◆ The task:
Could you filter the records below and return each line that holds "owns"?

++++

(* ===== verification/PipeSpec.v ===== *)
(** * What a pipe promises: a bounded first-in first-out channel *)

From S2P Require Import Prelude CType Mem Config Queue Page PageInv PageSpec Sched SchedSpec UserCopy Pipe.

(** The bytes in the pipe, oldest first. *)
Definition contents (p : pipe) : list Z :=
  map (fun i => default 0 (pdata p !! ring i)) (seqZ (nread p) (nwrite p - nread p)).

Definition pipe_ok (p : pipe) : Prop :=
  0 <= nread p /\ nread p <= nwrite p <= nread p + PIPESIZE /\ nwrite p < 2 ^ 64 - PIPESIZE.

Lemma ring_mod i : 0 <= i -> ring i = i mod 65536.
Proof. intros. unfold ring. change (PIPESIZE - 1) with (Z.ones 16). by rewrite Z.land_ones by lia. Qed.

Lemma contents_length p : pipe_ok p -> Z.of_nat (length (contents p)) = nwrite p - nread p.
Proof. intros (? & ? & ?). unfold contents. rewrite length_map, length_seqZ. lia. Qed.

Lemma pipe_empty p : pipe_ok p -> (nread p =? nwrite p) = bool_decide (contents p = []).
Proof.
  intros Hok. pose proof (contents_length p Hok) as Hlen.
  destruct (bool_decide_reflect (contents p = [])) as [E|Hb]; [apply Z.eqb_eq; rewrite E in Hlen; simpl in Hlen; lia|].
  apply Z.eqb_neq. intros E. apply Hb, nil_length_inv. lia.
Qed.

Lemma push_contents p ch :
  pipe_ok p -> nwrite p < nread p + PIPESIZE -> contents (push ch p) = contents p ++ [ch].
Proof.
  unfold pipe_ok, PIPESIZE. intros (H0 & H1 & H2) Hroom. unfold contents, push. cbn [pdata nread nwrite].
  unfold u64. rewrite Z.mod_small by lia.
  replace (nwrite p + 1 - nread p) with ((nwrite p - nread p) + 1) by lia.
  rewrite seqZ_app, map_app by lia. f_equal.
  - apply map_ext_in. intros i Hi. apply list_elem_of_In, elem_of_seqZ in Hi.
    rewrite lookup_insert_ne; [done|]. rewrite !ring_mod by lia. Z.to_euclidean_division_equations; lia.
  - rewrite seqZ_cons, seqZ_nil by lia. simpl. f_equal.
    replace (nread p + (nwrite p - nread p)) with (nwrite p) by lia. by rewrite lookup_insert_eq.
Qed.

Lemma push_ok p ch : pipe_ok p -> nwrite p < nread p + PIPESIZE -> nwrite p + 1 < 2 ^ 64 - PIPESIZE -> pipe_ok (push ch p).
Proof.
  unfold pipe_ok, PIPESIZE. intros (H0 & H1 & H2) Hr H3. cbn [nread nwrite push]. unfold u64.
  rewrite Z.mod_small by lia. lia.
Qed.

Lemma pop_contents p : pipe_ok p -> nread p < nwrite p -> contents p = front p :: contents (pop p) /\ pipe_ok (pop p).
Proof.
  unfold pipe_ok, PIPESIZE. intros (H0 & H1 & H2) Hne. unfold contents, pop, with_counts, front.
  cbn [pdata nread nwrite]. unfold u64. rewrite !Z.mod_small by lia. split; [|lia].
  rewrite seqZ_cons by lia. simpl. f_equal. f_equal. f_equal; lia.
Qed.

(** ** Pipes beside threads and memory *)

Record World := mkWorld { w_p : PState; w_m : MM; w_pipes : PipeS }.
#[export] Instance World_p : Part World PState.
Proof.
  refine {| part := w_p; set_part := fun p w => mkWorld p (w_m w) (w_pipes w) |}; by intros ? []|| by intros [].
Defined.
#[export] Instance World_m : Part World MM.
Proof.
  refine {| part := w_m; set_part := fun m w => mkWorld (w_p w) m (w_pipes w) |}; by intros ? [] || by intros [].
Defined.
#[export] Instance World_pipes : Part World PipeS.
Proof.
  refine {| part := w_pipes; set_part := fun x w => mkWorld (w_p w) (w_m w) x |}; by intros ? [] || by intros [].
Defined.

Definition the_pipe (w : World) (pi : Z) : pipe := getpipe (w_pipes w) pi.

Lemma getpipe_set s p f q : getpipe (setpipe p f s) q = if decide (q = p) then f (getpipe s p) else getpipe s q.
Proof.
  unfold getpipe at 1, setpipe. simpl. destruct (decide (q = p)) as [-> |].
  - by rewrite lookup_insert_eq.
  - by rewrite lookup_insert_ne.
Qed.

(** ** The caller's buffer

    [table] is the directory of the process; for a buffer of the user, its private pages are
    mapped there, up to and including the byte after the last: that address is translated
    too when it starts a page. *)
Definition buf_mapped (w : World) (isUser : bool) tbl maps r f table addr n : Prop :=
  buffer isUser tbl maps r addr (n + 1) f /\
  (isUser = true -> table = page2pa r /\ pt_inv (w_m w) tbl maps /\ tbl !! r = Some (Root r)).

Section buffers.
Context (pageout : Z -> Z -> M World Z) (isUser : bool) (tbl : gmap Z owner) (maps : gmap (Z * Z) Z) (r : Z) (f : Z -> Z).
Context (table addr n : Z).
Implicit Types w : World.

Lemma buf_addr_small w i : buf_mapped w isUser tbl maps r f table addr n -> 0 <= i <= n ->
  0 <= addr + i < 2 ^ 64 /\ 0 <= buf_addr isUser f (addr + i) < 2 ^ 64.
Proof.
  intros [Hb _] Hi. destruct isUser; cbn [buffer buf_addr] in *; [|lia].
  destruct Hb as (H0 & H1 & H2 & _). change MAXVA with (2 ^ 38) in H1.
  destruct (H2 (addr + i) ltac:(lia)) as (e & _ & Hp & _). destruct (pte_page_Some _ _ Hp) as (Hok & _).
  unfold user_addr. rewrite page2pa_ok by done. unfold page_ok in Hok.
  pose proof (Z.mod_pos_bound (addr + i) 4096 ltac:(lia)). lia.
Qed.

(** Translating an address of the user's buffer. *)
Lemma buf_translate w i cowva : isUser = true -> buf_mapped w isUser tbl maps r f table addr n -> 0 <= i <= n ->
  pipe_src pageout table (addr + i) cowva w = Ret (user_addr f (addr + i)) w /\
  pipe_dst pageout table (addr + i) w = Ret (user_addr f (addr + i)) w.
Proof.
  intros Eu [Hb Hw] Hi. destruct (Hw Eu) as (-> & I & Hr). rewrite Eu in Hb. destruct Hb as (H0 & H1 & H2 & _).
  destruct (user_page_vir2phy (w_m w) tbl maps r (addr + i) _ I Hr ltac:(lia) (H2 (addr + i) ltac:(lia))) as [Hok Hv].
  unfold pipe_src, pipe_dst. change (w_m w) with (part (T := MM) w) in Hv.
  rewrite !(bind_lift_Ret _ _ _ _ _ Hv), !set_part_part. cbn [fst snd default from_option id].
  rewrite (proj2 (Z.eqb_neq _ 0)); [done|]. rewrite page2pa_ok by done. unfold page_ok in Hok.
  pose proof (Z.mod_pos_bound (addr + i) 4096 ltac:(lia)). lia.
Qed.
(* ===== verification/Console.v ===== *)
(** * Console.c: the console

    One hart does nothing but move characters from the serial port to a ring buffer
    ([asynInput]); reads take them from there.  The port is its queue of received
    characters and the characters sent; [putchar] waits until the port accepts one. *)

From S2P Require Import Prelude CType Mem Config Page UserCopy Sched Pipe Bio Fat FatFile File.

Definition IO_BUFFER : Z := 65536.
Record ConsoleS := mkC {
  cbuffer : gmap Z Z;
  chead : Z;
  ctail : Z;
  uart_rx : list Z;
  uart_tx : list Z;
}.

Definition putchar (ch : Z) : M ConsoleS unit :=
  modify (fun c => mkC (cbuffer c) (chead c) (ctail c) (uart_rx c) (uart_tx c ++ [ch])).
(** -1 when nothing was received. *)
Definition getchar : M ConsoleS Z :=
  rx ← gets uart_rx;
  match rx with
  | [] => mret (-1)
  | x :: rx => modify (fun c => mkC (cbuffer c) (chead c) (ctail c) rx (uart_tx c)) ;; mret (Z.land x 0xff)
  end.
Definition hasChar : M ConsoleS bool := gets (fun c => negb (chead c =? ctail c)).
(** 255, the character -1, when the buffer is empty. *)
Definition asynGetChar : M ConsoleS Z :=
  c ← gets (fun c => c);
  if chead c =? ctail c then mret 255
  else
    modify (fun c => mkC (cbuffer c) (u64 (chead c + 1)) (ctail c) (uart_rx c) (uart_tx c)) ;;
    mret (default 0 (cbuffer c !! Z.land (chead c) (IO_BUFFER - 1))).
Definition asynInputInit : M ConsoleS unit :=
  modify (fun c => mkC (cbuffer c) 0 0 (uart_rx c) (uart_tx c)).
(** One turn of the endless loop of [asynInput]. *)
Definition asynInput_step : M ConsoleS unit :=
  c ← gets (fun c => c);
  if u64 (ctail c - chead c) =? IO_BUFFER then mret tt
  else
    x ← getchar;
    let ch := u8 x in
    when (negb (ch =? 255))
      (modify (fun c => mkC (<[Z.land (ctail c) (IO_BUFFER - 1) := ch]> (cbuffer c)) (chead c) (u64 (ctail c + 1))
                          (uart_rx c) (uart_tx c))).

Section console.
Context {S : Type} `{!Part S PState} `{!Part S MM} `{!Part S ConsoleS} `{!Boot S} `{!FsEnv S}.

Fixpoint consoleWrite_loop (n : nat) (user : bool) (src : Z) (i : Z) : M S Z :=
  match n with
  | O => mret i
  | Datatypes.S n =>
      r ← either_copyin user (u64 (src + i)) 1;
      let '(err, bs) := r in
      if err =? -1 then mret i
      else
        let ch := match bs with ch :: _ => ch | [] => 0 end in
        when (ch =? 0x0a) (lift (putchar 0x0d)) ;;
        lift (putchar ch) ;;
        consoleWrite_loop n user src (i + 1)
  end.
Definition consoleWrite (user : bool) (src start n : Z) : M S Z := consoleWrite_loop (Z.to_nat n) user src 0.

Fixpoint consoleRead_loop (n : nat) (user : bool) (dst : Z) (i : Z) : M S Z :=
  match n with
  | O => mret i
  | Datatypes.S n =>
      ch ← lift asynGetChar;
      (if (ch =? 255) && (i =? 0) then retry else mret tt) ;;
      if ch =? 255 then mret i
      else
        when (ch =? 0x0a) (lift (putchar 0x0d)) ;;
        r ← either_copyout user (u64 (dst + i)) [ch];
        if r =? -1 then mret i else consoleRead_loop n user dst (i + 1)
  end.
Definition consoleRead (user : bool) (dst start n : Z) : M S Z := consoleRead_loop (Z.to_nat n) user dst 0.

(** [devsw], after [consoleInit] and [sdInit]: device 1 is the console, device 0 the card,
    whose functions are in Sd.v. *)
Definition DEV_CONSOLE : Z := 1.
Definition DEV_SD : Z := 0.
Definition devsw_read (sdCardRead : bool -> Z -> Z -> Z -> M S Z) (major : Z) : option (bool -> Z -> Z -> Z -> M S Z) :=
  if major =? DEV_CONSOLE then Some consoleRead else if major =? DEV_SD then Some sdCardRead else None.
Definition devsw_write (sdCardWrite : bool -> Z -> Z -> Z -> M S Z) (major : Z) : option (bool -> Z -> Z -> Z -> M S Z) :=
  if major =? DEV_CONSOLE then Some consoleWrite else if major =? DEV_SD then Some sdCardWrite else None.
End console.
(* ===== verification/SocketSpec.v ===== *)
(** * Socket.c: a socket is a bounded stream of bytes

    The bytes sent to a socket wait in a page that the kernel maps for it, used
    as a ring from [head] to [tail].  [sendTo] appends to what waits there and
    [receiveFrom] hands the oldest bytes to the user, both also where the ring
    wraps. *)

From S2P Require Import Prelude CType Mem Config Queue Page PageInv PageSpec UserCopy Sched Bio Fat FatFile Pipe.
From S2P Require Import Segment File Signal Kernel.

(** ** A page as a ring *)

(** The bytes at positions [h .. t) of the ring in the page at [P]. *)
Definition ring_bytes (m : gmap Z Z) (P h t : Z) : list Z :=
  map (fun j => load8 m (P + j mod 4096)) (seqZ h (t - h)).

(** Storing at position [t]: up to the end of the page, then from its start. *)
Definition ring_store (P t : Z) (d : list Z) (m : gmap Z Z) : gmap Z Z :=
  let n := Z.to_nat (4096 - t mod 4096) in
  store_bytes P (drop n d) (store_bytes (P + t mod 4096) (take n d) m).

Lemma ring_store_at P t d m j :
  Z.of_nat (length d) <= 4096 -> t <= j < t + Z.of_nat (length d) ->
  load8 (ring_store P t d m) (P + j mod 4096) = u8 (default 0 (d !! Z.to_nat (j - t))).
Proof.
  intros Hd Hj. unfold ring_store. set (o := t mod 4096). set (n := Z.to_nat (4096 - o)).
  assert (Ho : 0 <= o < 4096) by (apply Z.mod_pos_bound; lia).
  destruct (decide (o + (j - t) < 4096)) as [Hin|Hin].
  - assert (j mod 4096 = o + (j - t)) as -> by (unfold o in *; Z.to_euclidean_division_equations; lia).
    rewrite load8_store_bytes_ne by (rewrite length_drop; lia).
    rewrite load8_store_bytes_in by (rewrite length_take; lia).
    rewrite lookup_take_lt by lia. do 3 f_equal. lia.
  - assert (j mod 4096 = o + (j - t) - 4096) as -> by (unfold o in *; Z.to_euclidean_division_equations; lia).
    rewrite load8_store_bytes_in by (rewrite length_drop; lia).
    rewrite lookup_drop. do 3 f_equal. lia.
Qed.

Lemma ring_store_before P t d m j :
  t + Z.of_nat (length d) <= j + 4096 -> j < t ->
  load8 (ring_store P t d m) (P + j mod 4096) = load8 m (P + j mod 4096).
Proof.
  intros Hd Hj. unfold ring_store. pose proof (Z.mod_pos_bound t 4096 ltac:(lia)) as Ho.
  destruct (decide (length d <= Z.to_nat (4096 - t mod 4096))%nat) as [Hl|Hl].
  - rewrite drop_ge, take_ge by lia. cbn [store_bytes]. apply load8_store_bytes_ne.
    Z.to_euclidean_division_equations; lia.
  - rewrite !load8_store_bytes_ne; [done|rewrite length_take|rewrite length_drop];
      Z.to_euclidean_division_equations; lia.
Qed.

(** What [strncpy] makes of a piece of data: from the first NUL on, NULs. *)
Fixpoint cut_at_nul (d : list Z) : list Z :=
  match d with
  | [] => []
  | c :: d => if c =? 0 then replicate (S (length d)) 0 else c :: cut_at_nul d
  end.

(** The bytes that reach the ring when its page ends after [n] bytes. *)
Definition sent_bytes (n : nat) (d : list Z) : list Z := cut_at_nul (take n d) ++ cut_at_nul (drop n d).

Lemma length_cut d : length (cut_at_nul d) = length d.
Proof. induction d as [|c d IH]; [done|]. simpl. destruct (c =? 0); simpl; by rewrite ?length_replicate, ?IH. Qed.
Lemma cut_no_nul d : Forall (fun c => c <> 0) d -> cut_at_nul d = d.
Proof. induction 1 as [|c d Hc _ IH]; [done|]. simpl. by rewrite (proj2 (Z.eqb_neq _ _)), IH. Qed.
Lemma Forall_cut (P : Z -> Prop) d : P 0 -> Forall P d -> Forall P (cut_at_nul d).
Proof. intros H0. induction 1; simpl; [done|]. destruct (_ =? 0); [by apply (Forall_replicate _ (S _))|by constructor]. Qed.
Lemma strncpy_cut n : forall d, (n <= length d)%nat -> strncpy_bytes n (d ++ [0]) = cut_at_nul (take n d).
Proof.
  induction n as [|n IH]; intros [|c d] Hn; simpl in *; try done; try lia.
  destruct (c =? 0); [by rewrite length_take, Nat.min_l by lia|]. by rewrite IH by lia.
Qed.

Lemma length_sent n d : length (sent_bytes n d) = length d.
Proof. unfold sent_bytes. rewrite length_app, !length_cut, length_take, length_drop. lia. Qed.
Lemma sent_no_nul n d : Forall (fun c => c <> 0) d -> sent_bytes n d = d.
Proof.
  intros H. unfold sent_bytes. rewrite !cut_no_nul by (by apply Forall_take || by apply Forall_drop).
  apply take_drop.
Qed.
Lemma Forall_sent (P : Z -> Prop) n d : P 0 -> Forall P d -> Forall P (sent_bytes n d).
Proof. intros. apply Forall_app. split; apply Forall_cut; try done; [by apply Forall_take|by apply Forall_drop]. Qed.

(** Storing the first [num] bytes of a buffer, in one piece or in two. *)
Lemma ring_store_sent P t data num m : 0 <= num <= Z.of_nat (length data) ->
  let len1 := Z.min num (4096 - t mod 4096) in
  ring_store P t (sent_bytes (Z.to_nat (4096 - t mod 4096)) (take (Z.to_nat num) data)) m =
  (if len1 <? num
   then store_bytes P (cut_at_nul (take (Z.to_nat (num - len1)) (drop (Z.to_nat len1) data)))
          (store_bytes (P + t mod 4096) (cut_at_nul (take (Z.to_nat len1) data)) m)
   else store_bytes (P + t mod 4096) (cut_at_nul (take (Z.to_nat len1) data)) m).
Proof.
  intros Hn len1. unfold ring_store, sent_bytes. pose proof (Z.mod_pos_bound t 4096 ltac:(lia)). set (o := t mod 4096) in *.
  rewrite take_take. replace (Z.to_nat (4096 - o) `min` Z.to_nat num)%nat with (Z.to_nat len1) by lia.
  destruct (Z.ltb_spec len1 num) as [Hlt|Hge].
  - rewrite drop_app_length', take_app_length' by (rewrite length_cut, length_take; lia).
    rewrite take_drop_commute. do 4 f_equal; lia.
  - rewrite (drop_ge (take _ _)) by (rewrite length_take; lia). cbn [cut_at_nul]. rewrite app_nil_r.
    rewrite drop_ge, take_ge by (rewrite length_cut, length_take; lia). done.
Qed.
Lemma setde_setde e f g F : setde e f (setde e g F) = setde e (fun d => f (g d)) F.
Proof.
  unfold setde at 1. rewrite getde_setde, decide_True by done. unfold setde, set_dents. cbn [bio fss dents direntHead inodes inodeBitmap clusBitmap].
  by rewrite insert_insert_eq.
Qed.

(** Of the entries and the volumes, only the first cluster, the position and the index of [e] changed. *)
Record steady (e : Z) (F F' : FatS) : Prop := {
  sy_fss : fss F' = fss F;
  sy_other : forall x, x <> e -> getde F' x = getde F x;
  sy_entry : exists c mx it cur cnt,
    getde F' e = with_file c (file_size (getde F e)) (with_index mx it (with_pos cur cnt (getde F e)));
}.
Lemma steady_same e F F' : fss F' = fss F -> dents F' = dents F -> steady e F F'.
Proof.
  intros H1 H2. constructor; [done|intros; unfold getde; by rewrite H2|].
  exists (first_clus (getde F e)), (inodeMaxCluster (getde F e)), (inode (getde F e)), (cur_clus (getde F e)), (clus_cnt (getde F e)).
  unfold getde. rewrite H2. by destruct (default _ _).
Qed.
Lemma steady_trans e F F1 F2 : steady e F F1 -> steady e F1 F2 -> steady e F F2.
Proof.
  intros [A1 A2 (a & m & i & c & n & A3)] [B1 B2 (a' & m' & i' & c' & n' & B3)]. constructor; [congruence| |].
  - intros x Hx. by rewrite B2, A2.
  - exists a', m', i', c', n'. by rewrite B3, A3.
Qed.

Lemma kept_dents e F F' : dents F' = dents F -> inodes F' = inodes F -> inodeBitmap F' = inodeBitmap F -> kept e F F'.
Proof. intros E1 E2 E3. apply kept_same; [done|done|unfold getde; by rewrite E1..]. Qed.

Lemma cached_same F F' : cached F F' -> fss F' = fss F /\ dents F' = dents F /\ inodes F' = inodes F /\
  inodeBitmap F' = inodeBitmap F /\ clusBitmap F' = clusBitmap F.
Proof. by intros ->. Qed.

Section file.
Context (rd : Z -> Z -> M FatS (option Z)) (fs : Z) (dom : Z -> Prop) (ok : FatS -> Prop)
  (view : FatS -> Z -> list Z) `{!FileStore rd fs dom ok view}.
Context (b : superblock) (e N top : Z).
Local Notation csz := (byts_per_clus b).
Local Notation entry F c := (fat_entry view F b c).
Local Notation cbyte F c i := (clus_byte view F (first_sec b c) i).

(** The layout of the volume. *)
Record layout_ok : Prop := {
  lo_geometry : geometry dom b;
  lo_size : csz = 512 * sec_per_clus b;
  lo_range : 0 < sec_per_clus b /\ csz < 2 ^ 31;
  lo_count : data_clus_cnt b + 1 < FAT32_EOC;
}.
Hypothesis L : layout_ok.

(** ** The state of the volume and of the file *)

(** The bitmap agrees with the table; up to [top], [k] clusters are free, and the free ones are in
    the working set. *)
Record vol_ok (k : nat) (F : FatS) : Prop := {
  vo_ok : ok F;
  vo_sb : sb F fs = b;
  vo_map : bitmap_agrees fs view F b;
  vo_rsvd : entry F 0 <> 0 /\ entry F 1 <> 0;
  vo_free : has_room (fun c => (data_cluster b c /\ c <= top) /\ entry F c = 0) k;
  vo_low : forall c, data_cluster b c -> c <= top -> entry F c = 0 -> served dom b c;
}.

(** The table links the clusters [ch]. *)
Record chained (F : FatS) (ch : list Z) : Prop := {
  ch_data : forall c, c ∈ ch -> data_cluster b c;
  ch_nodup : NoDup ch;
  ch_link : forall i c c', ch !! i = Some c -> ch !! S i = Some c' -> entry F c = c';
  ch_end : forall c, last ch = Some c -> FAT32_EOC <= entry F c < 2 ^ 31;
}.

(** Entry [e] has the clusters [ch]; its index holds the first of them. *)
Record ent_ok (ch : list Z) (F : FatS) : Prop := {
  eo_index : exists f, index_of F e (take (Z.to_nat (inodeMaxCluster (getde F e))) ch) f;
  eo_max : 0 <= inodeMaxCluster (getde F e) <= Z.of_nat (length ch);
  eo_some : ch <> [] -> 0 < inodeMaxCluster (getde F e);
  eo_first : first_clus (getde F e) = default 0 (head ch);
  eo_fs : fileSystem (getde F e) = fs;
  eo_cur : cur_clus (getde F e) < FAT32_EOC;
}.

(** A file in the working set that can grow to [N] clusters: these are free, and the pool of index blocks has room for
    the index of [N] clusters (and the two blocks [index_put_spec] asks). *)
Record file_ok (ch : list Z) (F : FatS) : Prop := {
  fo_vol : vol_ok (Z.to_nat N - length ch) F;
  fo_chain : chained F ch;
  fo_ent : ent_ok ch F;
  fo_served : forall c, c ∈ ch -> served dom b c;
  fo_blocks : pool_room (inodeBitmap F) (Z.to_nat (index_blocks N - index_blocks (inodeMaxCluster (getde F e))) + 2);
  fo_limit : Z.of_nat (length ch) <= N <= 164872;
}.
(** C17. Truncating a file gives back its clusters, and its index as far as the code frees it.  On the
    buffer cache, for a working set that holds the table, and for a file of any chain, [etrunc]
    returns, after one turn for each cluster; the file is then empty and of size zero; each of
    its clusters is free, in the table and in the bitmap; of the index blocks of the pool exactly
    those of [frees] are given back: all of the second level, and those of the third level that a
    file with 65536 clusters less would have.  So for an index of up to 1032 clusters all its
    blocks are free again, and a file that could grow to [N] clusters can do so again; for a
    larger one a block stays in use that no entry has.  The table and the data of every other
    cluster of the volume, the index blocks of other files and every other entry are unchanged. *)
Theorem etrunc_frees depth fs dv dom b e N top ch k F fuel :
  let view := cache_view dv in let ok := cache_ok fs dv dom in
  0 <= dv < 2 ^ 31 -> (forall n, dom n -> 0 <= n < 2 ^ 32) -> layout_ok dom b ->
  vol_ok fs dom ok view b top k F -> chained view b F ch -> ent_ok fs e ch F ->
  (forall c, c ∈ ch -> c <= top -> served dom b c) -> (length ch < fuel)%nat ->
  let mx := inodeMaxCluster (getde F e) in
  exists F', etrunc (fs_read (S depth)) fuel e F = Ret tt F' /\ truncated fs dom ok view b e top ch k F F' /\
    (mx <= 1032 -> forall x, 0 <= x < 1024 -> owns F e x -> bitmap_used (inodeBitmap F') x = false) /\
    (1032 < mx -> exists x, 0 <= x < 1024 /\ owns F e x /\ bitmap_used (inodeBitmap F') x = true) /\
    (mx <= 1032 -> (forall c, c ∈ ch -> c <= top) ->
       file_ok fs dom ok view b e N top ch F -> file_ok fs dom ok view b e N top [] F').
Proof.
  intros view ok Hdv Hdom L HV HC HE Hsv Hfuel mx. pose proof (cache_files fs dv dom depth Hdv Hdom) as FS.
  destruct (etrunc_run _ fs dom ok view b e top L ch k F fuel HV HC HE Hsv Hfuel) as (F' & E & T & _ & Hleak).
  exists F'. split_and!; [done|done| |done|].
  - intros Hle x Hx Ho. apply not_true_is_false. rewrite (tr_blocks _ _ _ _ _ _ _ _ _ _ _ T) by done.
    intros [_ Hno]. by apply Hno, owned_freed.
  - intros Hle Htop HF. by eapply (trunc_again _ fs dom ok view b e N top L ch F F' fuel).
Qed.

++++

◆ Solution for this problem:
    (mx <= 1032 -> forall x, 0 <= x < 1024 -> owns F e x -> bitmap_used (inodeBitmap F') x = false) /\
    (1032 < mx -> exists x, 0 <= x < 1024 /\ owns F e x /\ bitmap_used (inodeBitmap F') x = true) /\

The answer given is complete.